▸ **Assigned task**
Repeat precisely the span of lines below that opens with the line containing "Lemma end_op_inner s" and closes with the line containing "by (by apply log_release_ok). done.", both included.

BEGIN Data to examine

(** A disk with a sound log at [start]: recovery installs what its header
    lists and clears the header. *)
Lemma recover_spec b a g start sz :
  let h := ca_view a start in
  abs b a -> ca_held a = ∅ -> ca_pins a = ∅ -> l_dev g = ROOTDEV -> l_start g = start ->
  0 <= hdr_n h -> area_ok start sz (hdr_list h) ->
  exists b' h0, recover_from_log (Lst b g) = Ok tt (Lst b' (set_lh_n 0 (read_log h g))) /\
    hdr_n h0 = 0 /\ abs b' (ca_puts (recovery_trace start (ca_view a) h0) a).
Proof.
  intros h Ha Hh HP Hdev Hstart Hn Hok.
  assert (u32 (l_start g) = start) as Hu.
  { rewrite Hstart. destruct Hok as [? ? ? _ _ _]. apply u32_small. lia. }
  destruct (read_head_spec b a g start Ha Hh HP Hdev Hu) as (b1 & H1 & Ha1). fold h in H1.
  pose proof (read_log_is h g start sz Hdev Hstart Hn Hok) as Hg.
  destruct (lh_is_set0 _ _ _ _ Hg) as (Hd0 & Hs0 & Hn0).
  destruct (install_trans_spec _ start sz _ Hg true b1 a Ha1 Hh HP) as (b2 & H2 & Ha2).
  set (a2 := ca_setpins ∅ (ca_puts (install start (hdr_list h) (ca_view a)) a)) in *.
  destruct (write_head_spec _ start 0 Hd0 Hs0 Hn0 b2 a2 Ha2) as (b3 & H3 & Ha3).
  { simpl. by rewrite ca_puts_held. }
  { change (ca_pins a2) with (∅ : gset Z). rewrite size_empty. unfold NBUF. lia. }
  exists b3, (new_head (set_lh_n 0 (read_log h g)) (ca_view a2 start)).
  split; [|split; [apply hdr_fill_nil|]].
  - unfold recover_from_log. mstep H1. mstep H2. rewrite lmod_bind. exact H3.
  - revert Ha3. apply abs_proper; [done|]. unfold recovery_trace. rewrite ca_puts_app.
    split_and!; simpl; try done. rewrite ca_puts_pins, HP. done.
Qed.

(** [initlog] after [binit] on disk [d]. *)
Lemma initlog_spec d b g start sz :
  abs b (cache_boot d) -> 0 <= hdr_n (d !!! start) -> area_ok start sz (hdr_list (d !!! start)) ->
  exists b' g' h0, initlog ROOTDEV start sz (Lst b g) = Ok tt (Lst b' g') /\
    lh_is g' start sz [] /\ l_size g' = sz /\ l_lock g' = false /\
    l_outstanding g' = l_outstanding g /\ l_committing g' = l_committing g /\ hdr_n h0 = 0 /\
    abs b' (ca_puts (recovery_trace start (fun x => d !!! x) h0) (cache_boot d)).
Proof.
  intros Hb Hn Hok. pose proof Hok as [Ho1 Ho2 Ho3 _ _ _].
  unfold initlog. change (4 + 4 * LOGSIZE >=? BSIZE) with false. cbv iota.
  rewrite !lmod_bind. rewrite !i32_small by lia.
  set (g1 := set_l_area start sz ROOTDEV (set_l_lock false g)).
  destruct (recover_spec b _ g1 start sz Hb) as (b' & h0 & Hrun & Hh0 & Hb'); [done..|].
  exists b', (set_lh_n 0 (read_log (d !!! start) g1)), h0.
  destruct (read_log_is (d !!! start) g1 start sz) as [R1 R2 R3 R4 R5]; [done..|].
  split; [done|]. split.
  { split; [done|done|done|done|]. destruct R5. split; try done; simpl; try lia.
    - apply NoDup_nil_2.
    - intros x Hx. by apply not_elem_of_nil in Hx. }
  simpl. unfold read_log.
  assert (forall n g, l_size (read_blocks (d !!! start) n g) = l_size g /\
    l_lock (read_blocks (d !!! start) n g) = l_lock g /\
    l_outstanding (read_blocks (d !!! start) n g) = l_outstanding g /\
    l_committing (read_blocks (d !!! start) n g) = l_committing g) as Hf.
  { induction n as [|n IH]; intros g'; [done|]. rewrite read_blocks_S. apply IH. }
  destruct (Hf (Z.to_nat (hdr_n (d !!! start))) (set_lh_n (hdr_n (d !!! start)) g1)) as (-> & -> & -> & ->).
  done.
Qed.
(** Any other leaves it open. *)
Lemma end_op_inner s a start sz bs out :
  log_inv s a start sz bs out -> 1 < out ->
  exists s', end_op s = Ok tt s' /\ log_inv s' a start sz bs (out - 1) /\
    bc_woken (st_bio s') = log_chan :: bc_woken (st_bio s).
Proof.
  intros [H1 H2 H3 H4 H5 H6 H7 H8] Hout. destruct s as [b g]. simpl in *.
  set (g1 := set_l_lock false (set_l_outstanding (out - 1) (set_l_lock true g))).
  exists (Lst (set_bc_woken (log_chan :: bc_woken b) b) g1). split; [|split; [|done]].
  - unfold end_op. rewrite log_acquire_bind by done. rewrite gets_bind. cbn [st_log].
    change (l_outstanding (set_l_lock true g)) with (l_outstanding g). rewrite H6, lmod_bind, gets_bind.
    cbn [st_log set_l_outstanding set_l_lock l_committing l_outstanding]. rewrite H5.
    destruct (Z.eqb_spec (out - 1) 0); [lia|].
    rewrite (bind_ok _ _ _ false (Lst (set_bc_woken (log_chan :: bc_woken b) b)
      (set_l_outstanding (out - 1) (set_l_lock true g)))) by done.
    cbv beta. rewrite (bind_ok _ _ _ tt (Lst (set_bc_woken (log_chan :: bc_woken b) b) g1))
      by (by apply log_release_ok). done.
  - split; simpl; try done; [by apply abs_woken|]. by apply (lh_is_fields g).
Qed.

(** ** The typical use of [log_write]

    [bp = bread(...); modify bp->data[]; log_write(bp); brelse(bp)]. *)

Definition log_put (bn : Z) (d : block) : M lst unit :=
  bp ← bop (bread ROOTDEV bn);
  bdata_set bp d;;
  log_write bp;;
  bop (brelse bp).

Lemma log_inv_bio s a start sz bs out b' a' :
  log_inv s a start sz bs out -> abs b' a' -> ca_pins a' = ca_pins a -> ca_disk a' = ca_disk a ->
  log_inv (set_bio b' s) a' start sz bs out.
Proof. intros [] Hb HP HD. split; simpl; try done; [by rewrite HP|by rewrite HD]. Qed.

Lemma log_put_spec s a start sz bs out bn d :
  log_inv s a start sz bs out -> 0 < out -> ca_held a = ∅ ->
  0 <= bn < 2147483648 -> ~ in_log start sz bn ->
  Z.of_nat (length bs) < sz - 1 -> Z.of_nat (length bs) < 29 ->
  exists s' a', log_put bn d s = Ok tt s' /\ log_inv s' a' start sz (log_add bn bs) out /\
    ca_held a' = ∅ /\ ca_disk a' = ca_disk a /\
    forall x, ca_view a' x = if decide (x = bn) then d else ca_view a x.
Proof.
  intros Hinv Hout Hh Hbn Hhome Hsz H29.
  destruct (abs_bread (st_bio s) a bn (lv_abs _ _ _ _ _ _ Hinv)) as (i & b1 & H1 & Hi & Ha1).
  { intros i. rewrite Hh. by rewrite lookup_empty. }
  { right. rewrite Hh, map_size_empty, (lv_pins _ _ _ _ _ _ Hinv).
    apply (pins_size _ _ _ _ (lv_lh _ _ _ _ _ _ Hinv)). }
  destruct (abs_buf_write b1 _ i bn d Ha1) as (b2 & H2 & Ha2); [apply lookup_insert_eq|].
  set (a2 := ca_set bn d (ca_hold i bn a)) in *.
  assert (log_inv (set_bio b2 s) a2 start sz bs out) as Hinv2 by by apply (log_inv_bio _ a).
  destruct (log_write_spec _ _ _ _ _ _ i bn Hinv2) as (s3 & H3 & Hinv3); try done.
  { apply lookup_insert_eq. }
  destruct (abs_brelse (st_bio s3) _ i bn (lv_abs _ _ _ _ _ _ Hinv3)) as (b4 & H4 & Ha4).
  { apply lookup_insert_eq. } { left. simpl. set_solver. }
  exists (set_bio b4 s3), (ca_free i (ca_pin bn a2)). split_and!; try done.
  - destruct s as [b g], s3 as [b3 g3]. unfold log_put. mstep (bop_ok _ _ g _ _ H1).
    unfold bdata_set. fold (buf_write i d). mstep (bop_ok _ _ g _ _ H2). mstep H3.
    apply bop_ok, H4.
  - by apply (log_inv_bio _ (ca_pin bn a2)).
  - simpl. rewrite Hh, insert_empty. apply map_eq. intros k. rewrite lookup_empty.
    destruct (decide (k = i)) as [->|]; by simplify_map_eq.
Qed.

(** ** The space that [begin_op] reserves

    mkfs.c makes a log of [LOGSIZE] blocks; one of them is the header, so
    that 29 blocks can be logged.  [begin_op] reserves against [LOGSIZE]. *)

Fixpoint log_puts (l : list (Z * block)) : M lst unit :=
  match l with
  | [] => mret tt
  | (bn, d) :: l' => log_put bn d;; log_puts l'
  end.

Lemma log_write_full s a start sz bs out i :
  log_inv s a start sz bs out -> Z.of_nat (length bs) = sz - 1 ->
  log_write i s = Panic "too big a transaction".
Proof.
  intros [H1 H2 H3 H4 H5 H6 H7 H8] Hlen. destruct s as [b g]. simpl in *.
  unfold log_write. rewrite log_acquire_bind by done. rewrite gets_bind.
  cbn [st_log set_l_lock lh_n l_size]. rewrite (li_n _ _ _ _ H2), H3.
  destruct (Z.geb_spec (Z.of_nat (length bs)) (sz - 1)); [|lia]. by rewrite orb_true_r.
Qed.

(** A 30th block does not fit a log of 30 blocks. *)
Lemma log_puts_overrun l s a start bs out :
  log_inv s a start 30 bs out -> 0 < out -> ca_held a = ∅ ->
  NoDup (bs ++ l.*1) -> (length bs + length l = 30)%nat ->
  (forall x, x ∈ l.*1 -> 0 <= x < 2147483648 /\ ~ in_log start 30 x) ->
  log_puts l s = Panic "too big a transaction".
Proof.
  revert s a bs. induction l as [|[bn d] l IH]; intros s a bs Hinv Hout Hh Hnd Hlen Hl.
  { pose proof (ao_fits _ _ _ (li_ok _ _ _ _ (lv_lh _ _ _ _ _ _ Hinv))). simpl in Hlen. lia. }
  cbn [log_puts]. csimpl in Hnd. csimpl in Hl.
  destruct (Hl bn) as [Hbn Hhome]; [set_solver|].
  destruct (decide (length bs = 29)%nat) as [E|E].
  - apply bind_panic.
    destruct (abs_bread (st_bio s) a bn (lv_abs _ _ _ _ _ _ Hinv)) as (i & b1 & H1 & Hi & Ha1).
    { intros i. rewrite Hh. by rewrite lookup_empty. }
    { right. rewrite Hh, map_size_empty, (lv_pins _ _ _ _ _ _ Hinv).
      apply (pins_size _ _ _ _ (lv_lh _ _ _ _ _ _ Hinv)). }
    destruct (abs_buf_write b1 _ i bn d Ha1) as (b2 & H2 & Ha2); [apply lookup_insert_eq|].
    destruct s as [b g]. unfold log_put. mstep (bop_ok _ _ g _ _ H1).
    unfold bdata_set. fold (buf_write i d). mstep (bop_ok _ _ g _ _ H2). apply bind_panic.
    eapply (log_write_full _ (ca_set bn d (ca_hold i bn a)) start 30 bs out); [|lia].
    by apply (log_inv_bio (Lst b g) a).
  - simpl in Hlen.
    assert (bn ∉ bs) as Hnin.
    { apply NoDup_app in Hnd as (_ & Hd & _). intros Hin. apply (Hd bn Hin). set_solver. }
    destruct (log_put_spec s a start 30 bs out bn d Hinv) as (s1 & a1 & H1 & Hinv1 & Hh1 & _);
      [done|done|done|done|lia|lia|].
    mstep H1. unfold log_add in Hinv1. rewrite decide_False in Hinv1 by done.
    eapply (IH s1 a1 (bs ++ [bn])); [done|done|done| | |].
    + by rewrite <- app_assoc.
    + rewrite length_app. simpl. lia.
    + intros x Hx. apply Hl. set_solver.
Qed.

END Data to examine

▸ **Answer to the problem**
Lemma end_op_inner s a start sz bs out :
  log_inv s a start sz bs out -> 1 < out ->
  exists s', end_op s = Ok tt s' /\ log_inv s' a start sz bs (out - 1) /\
    bc_woken (st_bio s') = log_chan :: bc_woken (st_bio s).
Proof.
  intros [H1 H2 H3 H4 H5 H6 H7 H8] Hout. destruct s as [b g]. simpl in *.
  set (g1 := set_l_lock false (set_l_outstanding (out - 1) (set_l_lock true g))).
  exists (Lst (set_bc_woken (log_chan :: bc_woken b) b) g1). split; [|split; [|done]].
  - unfold end_op. rewrite log_acquire_bind by done. rewrite gets_bind. cbn [st_log].
    change (l_outstanding (set_l_lock true g)) with (l_outstanding g). rewrite H6, lmod_bind, gets_bind.
    cbn [st_log set_l_outstanding set_l_lock l_committing l_outstanding]. rewrite H5.
    destruct (Z.eqb_spec (out - 1) 0); [lia|].
    rewrite (bind_ok _ _ _ false (Lst (set_bc_woken (log_chan :: bc_woken b) b)
      (set_l_outstanding (out - 1) (set_l_lock true g)))) by done.
    cbv beta. rewrite (bind_ok _ _ _ tt (Lst (set_bc_woken (log_chan :: bc_woken b) b) g1))
      by (by apply log_release_ok). done.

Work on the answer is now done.